Stored items from a collection:
--------

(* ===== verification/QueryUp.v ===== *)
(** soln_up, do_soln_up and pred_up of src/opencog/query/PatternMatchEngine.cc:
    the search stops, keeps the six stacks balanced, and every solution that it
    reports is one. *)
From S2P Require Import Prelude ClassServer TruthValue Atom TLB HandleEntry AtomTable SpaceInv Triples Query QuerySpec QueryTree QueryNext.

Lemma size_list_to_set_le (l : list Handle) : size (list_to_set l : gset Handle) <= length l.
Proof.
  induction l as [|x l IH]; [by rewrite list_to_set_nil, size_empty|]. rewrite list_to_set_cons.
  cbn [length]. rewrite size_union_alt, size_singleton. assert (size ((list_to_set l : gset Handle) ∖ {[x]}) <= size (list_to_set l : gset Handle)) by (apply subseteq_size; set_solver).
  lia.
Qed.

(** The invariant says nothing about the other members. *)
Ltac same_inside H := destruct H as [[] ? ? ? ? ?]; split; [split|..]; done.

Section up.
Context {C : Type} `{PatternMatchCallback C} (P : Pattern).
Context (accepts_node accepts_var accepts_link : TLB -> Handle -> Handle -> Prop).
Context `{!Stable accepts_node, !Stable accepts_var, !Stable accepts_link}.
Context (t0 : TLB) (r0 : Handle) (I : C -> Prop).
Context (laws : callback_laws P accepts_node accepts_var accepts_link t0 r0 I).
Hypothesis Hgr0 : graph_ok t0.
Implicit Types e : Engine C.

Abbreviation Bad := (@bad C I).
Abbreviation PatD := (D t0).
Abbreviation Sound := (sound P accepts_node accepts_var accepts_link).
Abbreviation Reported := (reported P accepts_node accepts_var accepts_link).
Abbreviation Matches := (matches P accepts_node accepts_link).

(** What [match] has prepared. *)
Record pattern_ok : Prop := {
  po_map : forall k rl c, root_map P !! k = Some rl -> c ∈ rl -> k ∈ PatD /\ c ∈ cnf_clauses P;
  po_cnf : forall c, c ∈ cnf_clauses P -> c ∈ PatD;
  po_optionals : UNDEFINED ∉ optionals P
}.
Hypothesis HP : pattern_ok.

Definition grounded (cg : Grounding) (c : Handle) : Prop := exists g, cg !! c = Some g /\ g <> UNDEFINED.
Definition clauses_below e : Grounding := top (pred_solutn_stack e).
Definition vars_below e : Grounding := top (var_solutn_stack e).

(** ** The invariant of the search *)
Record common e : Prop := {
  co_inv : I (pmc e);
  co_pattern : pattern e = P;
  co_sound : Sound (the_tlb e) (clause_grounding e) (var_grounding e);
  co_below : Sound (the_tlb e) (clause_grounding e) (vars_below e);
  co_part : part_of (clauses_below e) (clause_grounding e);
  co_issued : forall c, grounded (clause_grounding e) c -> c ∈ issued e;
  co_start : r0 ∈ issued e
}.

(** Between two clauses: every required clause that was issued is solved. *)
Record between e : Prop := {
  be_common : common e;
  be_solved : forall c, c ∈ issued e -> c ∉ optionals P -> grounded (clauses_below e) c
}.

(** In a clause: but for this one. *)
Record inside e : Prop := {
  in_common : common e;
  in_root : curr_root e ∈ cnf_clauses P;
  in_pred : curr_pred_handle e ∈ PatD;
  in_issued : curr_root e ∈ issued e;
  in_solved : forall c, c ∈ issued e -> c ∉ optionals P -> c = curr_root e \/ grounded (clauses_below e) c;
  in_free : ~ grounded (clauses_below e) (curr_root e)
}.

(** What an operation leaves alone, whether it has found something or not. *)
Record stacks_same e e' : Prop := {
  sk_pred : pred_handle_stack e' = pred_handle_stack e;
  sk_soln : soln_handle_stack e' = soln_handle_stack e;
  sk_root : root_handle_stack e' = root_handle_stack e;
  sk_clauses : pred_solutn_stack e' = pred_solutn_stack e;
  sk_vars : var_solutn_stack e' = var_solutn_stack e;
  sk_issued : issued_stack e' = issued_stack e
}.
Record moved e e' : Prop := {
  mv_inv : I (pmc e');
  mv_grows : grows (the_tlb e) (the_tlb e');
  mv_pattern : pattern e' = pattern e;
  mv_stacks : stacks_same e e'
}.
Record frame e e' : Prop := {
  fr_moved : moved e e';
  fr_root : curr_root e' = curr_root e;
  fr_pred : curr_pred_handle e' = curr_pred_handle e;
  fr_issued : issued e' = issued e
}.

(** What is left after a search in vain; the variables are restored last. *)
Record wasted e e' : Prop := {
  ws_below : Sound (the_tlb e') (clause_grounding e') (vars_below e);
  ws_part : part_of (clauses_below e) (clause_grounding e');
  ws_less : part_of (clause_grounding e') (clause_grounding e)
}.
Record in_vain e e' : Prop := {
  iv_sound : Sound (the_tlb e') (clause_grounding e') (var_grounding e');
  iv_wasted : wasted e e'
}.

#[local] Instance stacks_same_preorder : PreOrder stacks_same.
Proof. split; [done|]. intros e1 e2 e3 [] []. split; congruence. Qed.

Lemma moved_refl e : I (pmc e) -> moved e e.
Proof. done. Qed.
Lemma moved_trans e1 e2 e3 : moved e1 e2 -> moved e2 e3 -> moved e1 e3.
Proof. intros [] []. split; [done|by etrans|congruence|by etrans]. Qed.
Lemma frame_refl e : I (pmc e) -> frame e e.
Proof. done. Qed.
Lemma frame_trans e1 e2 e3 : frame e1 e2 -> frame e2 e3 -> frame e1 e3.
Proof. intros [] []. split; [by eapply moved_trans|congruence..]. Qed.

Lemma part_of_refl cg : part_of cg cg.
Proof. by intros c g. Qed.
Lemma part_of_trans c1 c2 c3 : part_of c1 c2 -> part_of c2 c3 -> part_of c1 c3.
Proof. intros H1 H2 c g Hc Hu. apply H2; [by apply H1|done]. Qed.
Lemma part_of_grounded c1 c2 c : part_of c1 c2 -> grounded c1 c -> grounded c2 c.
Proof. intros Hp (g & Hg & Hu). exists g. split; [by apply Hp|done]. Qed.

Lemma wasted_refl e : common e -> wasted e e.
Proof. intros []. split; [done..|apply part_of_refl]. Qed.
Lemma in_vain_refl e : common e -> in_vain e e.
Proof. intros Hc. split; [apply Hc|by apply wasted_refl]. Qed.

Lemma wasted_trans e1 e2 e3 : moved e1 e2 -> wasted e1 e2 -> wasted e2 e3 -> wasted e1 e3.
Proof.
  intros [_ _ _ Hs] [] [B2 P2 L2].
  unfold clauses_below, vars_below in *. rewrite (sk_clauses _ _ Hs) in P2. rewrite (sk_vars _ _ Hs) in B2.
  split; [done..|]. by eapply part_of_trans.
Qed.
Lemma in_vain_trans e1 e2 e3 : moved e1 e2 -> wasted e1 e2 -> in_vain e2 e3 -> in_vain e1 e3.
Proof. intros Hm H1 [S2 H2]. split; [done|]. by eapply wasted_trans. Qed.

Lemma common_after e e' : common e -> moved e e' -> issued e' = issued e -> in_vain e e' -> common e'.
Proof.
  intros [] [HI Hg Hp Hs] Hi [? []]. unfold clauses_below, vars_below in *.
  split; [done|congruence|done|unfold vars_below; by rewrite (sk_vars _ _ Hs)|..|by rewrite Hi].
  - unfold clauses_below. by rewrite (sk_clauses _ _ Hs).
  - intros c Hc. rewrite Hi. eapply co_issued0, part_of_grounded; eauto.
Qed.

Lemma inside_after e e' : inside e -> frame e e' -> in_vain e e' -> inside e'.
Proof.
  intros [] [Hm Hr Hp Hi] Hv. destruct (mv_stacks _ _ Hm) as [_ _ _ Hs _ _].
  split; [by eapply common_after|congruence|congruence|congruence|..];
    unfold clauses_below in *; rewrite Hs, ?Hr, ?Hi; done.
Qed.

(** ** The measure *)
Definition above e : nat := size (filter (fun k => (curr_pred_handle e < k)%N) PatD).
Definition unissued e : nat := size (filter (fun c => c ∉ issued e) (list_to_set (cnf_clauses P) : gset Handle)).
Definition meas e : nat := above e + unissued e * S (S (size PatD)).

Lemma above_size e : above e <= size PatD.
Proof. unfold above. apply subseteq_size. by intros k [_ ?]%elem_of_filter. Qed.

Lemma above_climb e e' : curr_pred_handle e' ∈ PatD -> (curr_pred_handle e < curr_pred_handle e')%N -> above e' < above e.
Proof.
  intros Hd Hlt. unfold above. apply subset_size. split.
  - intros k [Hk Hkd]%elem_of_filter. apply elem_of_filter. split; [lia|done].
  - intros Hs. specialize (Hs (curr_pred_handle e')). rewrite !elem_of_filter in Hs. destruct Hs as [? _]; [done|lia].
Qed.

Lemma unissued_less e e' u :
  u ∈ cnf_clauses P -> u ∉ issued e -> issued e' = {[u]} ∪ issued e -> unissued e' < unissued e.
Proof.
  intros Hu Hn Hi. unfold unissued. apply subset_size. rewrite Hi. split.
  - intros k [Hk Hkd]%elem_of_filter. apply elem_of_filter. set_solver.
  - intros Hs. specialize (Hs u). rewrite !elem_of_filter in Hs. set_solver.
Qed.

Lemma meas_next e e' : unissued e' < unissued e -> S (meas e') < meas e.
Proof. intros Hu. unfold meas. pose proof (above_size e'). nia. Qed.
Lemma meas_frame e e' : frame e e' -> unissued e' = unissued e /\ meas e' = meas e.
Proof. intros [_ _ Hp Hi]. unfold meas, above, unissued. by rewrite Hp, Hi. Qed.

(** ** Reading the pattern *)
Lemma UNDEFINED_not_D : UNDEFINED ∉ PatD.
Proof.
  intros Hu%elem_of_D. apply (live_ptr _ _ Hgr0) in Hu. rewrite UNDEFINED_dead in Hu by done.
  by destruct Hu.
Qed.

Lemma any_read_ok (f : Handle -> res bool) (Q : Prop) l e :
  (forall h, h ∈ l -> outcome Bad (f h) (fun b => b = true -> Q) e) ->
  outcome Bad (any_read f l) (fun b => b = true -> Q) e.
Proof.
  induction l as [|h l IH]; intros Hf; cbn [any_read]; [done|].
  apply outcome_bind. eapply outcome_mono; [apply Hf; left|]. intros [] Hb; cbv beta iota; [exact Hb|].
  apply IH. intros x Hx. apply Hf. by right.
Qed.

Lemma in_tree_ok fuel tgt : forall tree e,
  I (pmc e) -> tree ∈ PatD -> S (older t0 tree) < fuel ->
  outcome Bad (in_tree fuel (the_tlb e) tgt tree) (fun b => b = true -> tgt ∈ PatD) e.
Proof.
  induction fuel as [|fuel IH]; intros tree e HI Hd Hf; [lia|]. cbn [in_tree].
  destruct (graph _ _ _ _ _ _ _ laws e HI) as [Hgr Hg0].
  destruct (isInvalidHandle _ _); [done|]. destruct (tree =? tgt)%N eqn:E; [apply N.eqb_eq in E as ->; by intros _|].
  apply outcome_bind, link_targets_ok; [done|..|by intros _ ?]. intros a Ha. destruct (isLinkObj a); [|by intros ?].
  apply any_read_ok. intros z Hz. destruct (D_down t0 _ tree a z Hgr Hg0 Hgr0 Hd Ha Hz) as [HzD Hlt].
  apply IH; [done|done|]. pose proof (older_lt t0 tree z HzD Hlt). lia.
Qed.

--------

Copy the lines above exactly, beginning at the line that has "Record moved e" and stopping after the line that has "Lemma part_of_grounded c1", and omit the rest.

Record moved e e' : Prop := {
  mv_inv : I (pmc e');
  mv_grows : grows (the_tlb e) (the_tlb e');
  mv_pattern : pattern e' = pattern e;
  mv_stacks : stacks_same e e'
}.
Record frame e e' : Prop := {
  fr_moved : moved e e';
  fr_root : curr_root e' = curr_root e;
  fr_pred : curr_pred_handle e' = curr_pred_handle e;
  fr_issued : issued e' = issued e
}.

(** What is left after a search in vain; the variables are restored last. *)
Record wasted e e' : Prop := {
  ws_below : Sound (the_tlb e') (clause_grounding e') (vars_below e);
  ws_part : part_of (clauses_below e) (clause_grounding e');
  ws_less : part_of (clause_grounding e') (clause_grounding e)
}.
Record in_vain e e' : Prop := {
  iv_sound : Sound (the_tlb e') (clause_grounding e') (var_grounding e');
  iv_wasted : wasted e e'
}.

#[local] Instance stacks_same_preorder : PreOrder stacks_same.
Proof. split; [done|]. intros e1 e2 e3 [] []. split; congruence. Qed.

Lemma moved_refl e : I (pmc e) -> moved e e.
Proof. done. Qed.
Lemma moved_trans e1 e2 e3 : moved e1 e2 -> moved e2 e3 -> moved e1 e3.
Proof. intros [] []. split; [done|by etrans|congruence|by etrans]. Qed.
Lemma frame_refl e : I (pmc e) -> frame e e.
Proof. done. Qed.
Lemma frame_trans e1 e2 e3 : frame e1 e2 -> frame e2 e3 -> frame e1 e3.
Proof. intros [] []. split; [by eapply moved_trans|congruence..]. Qed.

Lemma part_of_refl cg : part_of cg cg.
Proof. by intros c g. Qed.
Lemma part_of_trans c1 c2 c3 : part_of c1 c2 -> part_of c2 c3 -> part_of c1 c3.
Proof. intros H1 H2 c g Hc Hu. apply H2; [by apply H1|done]. Qed.
Lemma part_of_grounded c1 c2 c : part_of c1 c2 -> grounded c1 c -> grounded c2 c.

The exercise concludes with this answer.